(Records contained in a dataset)
(* ===== verification/StoreRequests.v ===== *)
(** * The broker's request journal, the audit log and the supervisor's values
    ([control/sjg_control/store.py], [reserve_request] to
    [set_supervisor_value], and [pending_broker_verifications]) *)

From S2P Require Import Prelude Regex Json Schema Sql Time Authz.

Open Scope Z_scope.
Open Scope stdpp_scope.

Definition has_key_ (key : string) (r : broker_request_row) : bool :=
  br_idempotency_key r =? key.

Definition dict (l : list (string * json)) : json := JObj l.

(** A fresh key is journalled and the result is [None]; a key already used by
    the same request gives its recorded response. *)
Definition reserve_request (sid key operation arguments_hash : string) (arguments : json)
    (now : Z) : sql (option json) := immediate (
  row ← select_one (has_key_ key) ;
  match row with
  | Some r =>
    state_error_if
      (negb ((br_session_id r =? sid) && (br_operation r =? operation)
             && (br_arguments_hash r =? arguments_hash)
             && (dumps canonical (br_arguments r) =? dumps canonical arguments)))
      "idempotency key reused with different request" ;;
    mret (Some (default (dict [("status", JStr "indeterminate");
                               ("error", JStr "request is already in progress")])
                  (br_response r)))
  | None =>
    insert (BrokerRequest key sid operation arguments_hash (by_keys arguments) R_reserved None
              (utc_text now) (utc_text now)) ;;
    mret None
  end).

Definition prior_request (sid key operation arguments_hash : string) : sql (option json) :=
  row ← select_one (has_key_ key) ;
  match row with
  | None => mret None
  | Some r =>
    state_error_if
      (negb ((br_session_id r =? sid) && (br_operation r =? operation)
             && (br_arguments_hash r =? arguments_hash)))
      "idempotency key reused with different request" ;;
    mret (Some (default (dict [("schema", JStr "sjg.response/v1");
                               ("status", JStr "indeterminate");
                               ("error", JStr "request is already in progress or its outcome is unknown")])
                  (br_response r)))
  end.

Definition mark_request_applying (key : string) (now : Z) : sql unit :=
  n ← update (λ r, has_key_ key r && (br_state r =? R_reserved))
        (λ r, set_br_state R_applying (set_br_updated_at (utc_text now) r)) ;
  expect_one n "request is not reserved".

Definition read_request_operations : list string :=
  ["read.issue.get"; "read.issue.list"; "read.issue.children"; "read.issue.comments";
   "read.pr.get"; "read.pr.list"; "read.pr.files"; "read.pr.checks";
   "read.workflow.runs"; "repo.status"].

Definition abandon_read_request (key : string) : sql unit :=
  n ← delete_where (λ r, has_key_ key r && mem (br_operation r) read_request_operations) ;
  state_error_if (negb ((n =? 0) || (n =? 1))) "unexpected read-request cleanup result".

(** The state is one of the terminal ones the code accepts: another string
    raises. *)
Definition request_terminal (state : string) : option request_state :=
  assoc state [("succeeded", R_succeeded); ("failed", R_failed);
               ("verify_pending", R_verify_pending)].

Definition finish_request (key state : string) (response : json) (now : Z) : sql unit :=
  match request_terminal state with
  | None => state_error ("invalid request terminal state: " +:+ state)
  | Some st =>
    update (has_key_ key)
      (λ r, set_br_state st (set_br_response (Some (by_keys response))
              (set_br_updated_at (utc_text now) r))) ;;
    mret tt
  end.

(** [ORDER BY created_at, idempotency_key] *)
Definition pair_le (a b : string * string) : bool :=
  if a.1 =? b.1 then str_le a.2 b.2 else str_le a.1 b.1.

Definition pending_broker_verifications : sql (list broker_request_row) :=
  rows ← select (λ r, br_state r =? R_verify_pending) ;
  mret (sort_by (λ a b, pair_le (br_created_at a, br_idempotency_key a)
                                (br_created_at b, br_idempotency_key b)) rows).

(** [AUTOINCREMENT]: one more than the largest sequence ever used; rows are
    never deleted. *)
Definition next_sequence (d : db) : Z :=
  1 + foldr (λ r m, Z.max (ae_sequence r) m) 0 (audit_entry d).

Definition audit (s : option Session) (operation decision : string) (detail : json)
    (request_hash : option string) (now : Z) : sql unit :=
  seq ← gets next_sequence ;
  insert (AuditEntry seq (utc_text now) (session_id <$> s) (s_role <$> s)
            (s_policy_digest <$> s) operation request_hash decision (by_keys detail)).

Definition supervisor_value (key : string) (dflt : json) : sql json :=
  row ← select_one (λ r, sv_key r =? key) ;
  mret (match row with None => dflt | Some r => sv_value r end).

Definition set_supervisor_value (key : string) (value : json) (now : Z) : sql unit :=
  state_error_if ((key =? "") || (100 <? Z.of_nat (py_len key)))
    "supervisor-state key is invalid" ;;
  n ← count (λ r, sv_key r =? key) ;
  if n =? 0 then insert (SupervisorState key (by_keys value) (utc_text now))
  else update (λ r, sv_key r =? key)
         (λ r, set_sv_value (by_keys value) (set_sv_updated_at (utc_text now) r)) ;;
       mret tt.
(* ===== verification/StoreRuntime.v ===== *)
(** * Wake and process runtime records and crash recovery
    ([control/sjg_control/store.py], [prepare_wake] to
    [recover_prepared_wake]) *)

From S2P Require Import Prelude Regex Json Schema Sql Time Authz.
From S2P Require Import StoreRequests StoreSessions StoreBudget StoreEvents StoreDelivery.

Open Scope Z_scope.
Open Scope stdpp_scope.

Definition is_wake (id : string) (w : wake_runtime_row) : bool := wr_wake_id w =? id.
Definition is_process (key : string) (p : process_runtime_row) : bool := pr_process_key p =? key.
Definition running_process (p : process_runtime_row) : bool := pr_state p =? X_running.

(** [Path(p).is_absolute()] on POSIX *)
Definition is_absolute (p : string) : bool := starts_with "/" p.

Definition prepare_wake (s : Session) (delivery_id : option string)
    (reservation_id socket_path reason : string) (now : Z) : sql unit :=
  state_error_if ((reason =? "") || negb (is_absolute socket_path))
    "wake runtime requires a reason and absolute socket path" ;;
  insert (WakeRuntime (wake_id s) (session_id s) delivery_id reservation_id (s_role s)
            reason socket_path K_prepared (utc_text now) None None None).

Definition mark_wake_running (id : string) : sql unit :=
  n ← update (λ w, is_wake id w && (wr_state w =? K_prepared)) (set_wr_state K_running) ;
  expect_one n "wake runtime is not prepared".

Definition wake_terminal (state : string) : option wake_state :=
  assoc state [("succeeded", K_succeeded); ("failed", K_failed);
               ("uncertain", K_uncertain); ("terminated", K_terminated)].

Definition finish_wake (id state : string) (output_sha256 error : option string) (now : Z)
    : sql unit :=
  match wake_terminal state with
  | None => state_error "wake runtime terminal state is invalid"
  | Some st =>
    n ← update (λ w, is_wake id w && open_wake w)
          (λ w, set_wr_state st (set_wr_finished_at (Some (utc_text now))
                  (set_wr_output_sha256 output_sha256 (set_wr_error_detail error w)))) ;
    expect_one n "wake runtime is not active"
  end.

Definition process_kind_of (kind : string) : option process_kind :=
  assoc kind [("parent", P_parent); ("worker", P_worker)].

Definition record_process (key sid : string) (worker_attempt_id : option string)
    (kind : string) (pid pgid : Z) (birth_token : string) (now : Z) : sql unit :=
  match process_kind_of kind with
  | Some k =>
    state_error_if ((pid <=? 0) || (pgid <=? 0) || (birth_token =? ""))
      "process runtime identity is invalid" ;;
    bind_int pid ;; bind_int pgid ;;
    insert (ProcessRuntime key sid worker_attempt_id k pid pgid birth_token X_running
              (utc_text now) None None)
  | None => state_error "process runtime identity is invalid"
  end.

Definition process_terminal (state : string) : option process_state :=
  assoc state [("exited", X_exited); ("terminated", X_terminated); ("uncertain", X_uncertain)].

Definition finish_process (key state : string) (exit_code : option Z) (now : Z) : sql unit :=
  match process_terminal state with
  | None => state_error "process runtime terminal state is invalid"
  | Some st =>
    match exit_code with Some c => bind_int c | None => mret tt end ;;
    n ← update (λ p, is_process key p && running_process p)
          (λ p, set_pr_state st (set_pr_finished_at (Some (utc_text now))
                  (set_pr_exit_code exit_code p))) ;
    expect_one n "process runtime is absent or inactive"
  end.

Definition kind_name (k : process_kind) : string :=
  match k with P_parent => "parent" | P_worker => "worker" end.

(** [ORDER BY kind DESC, started_at] *)
Definition process_le (a b : process_runtime_row) : bool :=
  if kind_name (pr_kind a) =? kind_name (pr_kind b)
  then str_le (pr_started_at a) (pr_started_at b)
  else str_le (kind_name (pr_kind b)) (kind_name (pr_kind a)).

Definition active_processes (sid : option string) : sql (list process_runtime_row) :=
  rows ← select (λ p, running_process p
                      && match sid with None => true | Some s => pr_session_id p =? s end) ;
  mret (sort_by process_le rows).

(** [wr.*, ws.expires_at] of the open wakes, oldest first. *)
Definition active_wakes : sql (list (wake_runtime_row * string)) :=
  d ← get ;
  mret (sort_by (λ a b, str_le (wr_started_at a.1) (wr_started_at b.1))
    (flat_map (λ w, map (λ s, (w, ws_expires_at s))
                      (List.filter (has_session (wr_session_id w)) (wake_session d)))
       (List.filter open_wake (wake_runtime d)))).

Definition has_wake (d : db) (s : wake_session_row) : bool :=
  existsb (λ w, wr_session_id w =? ws_session_id s) (wake_runtime d).

Definition orphan_sessions : sql (list wake_session_row) :=
  d ← get ;
  mret (sort_by (λ a b, str_le (ws_issued_at a) (ws_issued_at b))
    (List.filter (λ s, active_session s && negb (has_wake d s)) (wake_session d))).

Definition session_inactive (s : option wake_session_row) : bool :=
  match s with None => true | Some s => negb (active_session s) end.

(** [delivery] pairs the delivery id with the optional eligibility time. *)
Definition recover_orphan_session (sid : string) (delivery_id eligible_at : option string)
    (error : string) : sql unit := immediate (
  session ← select_one (has_session sid) ;
  wake_count ← count (λ w, wr_session_id w =? sid) ;
  process_count ← count (λ p, pr_session_id p =? sid) ;
  worker_count ← count (worker_of sid) ;
  state_error_if (session_inactive session || (wake_count ≠? 0) || (process_count ≠? 0)
                  || (worker_count ≠? 0)) "session is not a recoverable pre-wake orphan" ;;
  _release_reservation_for sid ;;
  match delivery_id with
  | None => mret tt
  | Some id =>
    match eligible_at with
    | None => state_error "orphan delivery recovery requires an eligibility time"
    | Some t => _retry_leased_delivery id t error
    end
  end ;;
  close_session sid S_revoked ;;
  mret tt).

Definition recover_prepared_wake (id eligible_at error : string) (now : Z) : sql unit :=
  immediate (
    wake ← select_one (is_wake id) ;
    match wake with
    | None => state_error "wake is not prepared for safe recovery"
    | Some w =>
      state_error_if (wr_state w ≠? K_prepared) "wake is not prepared for safe recovery" ;;
      let sid := wr_session_id w in
      session ← select_one (has_session sid) ;
      process_count ← count (λ p, pr_session_id p =? sid) ;
      worker_count ← count (worker_of sid) ;
      state_error_if (session_inactive session || (process_count ≠? 0) || (worker_count ≠? 0))
        "prepared wake is not proved process-free" ;;
      _release_reservation_for sid ;;
      match wr_delivery_id w with
      | Some delivery => if delivery =? "" then mret tt
                         else _retry_leased_delivery delivery eligible_at error
      | None => mret tt
      end ;;
      update (is_wake id)
        (λ w, set_wr_state K_failed (set_wr_finished_at (Some (utc_text now))
                (set_wr_error_detail (Some error) w))) ;;
      close_session sid S_revoked ;;
      mret tt
    end).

**What needs to be done:**
Copy each line in the data that holds the word "pgid".

**Output of the task:**
    (kind : string) (pid pgid : Z) (birth_token : string) (now : Z) : sql unit :=
    state_error_if ((pid <=? 0) || (pgid <=? 0) || (birth_token =? ""))
    bind_int pid ;; bind_int pgid ;;
    insert (ProcessRuntime key sid worker_attempt_id k pid pgid birth_token X_running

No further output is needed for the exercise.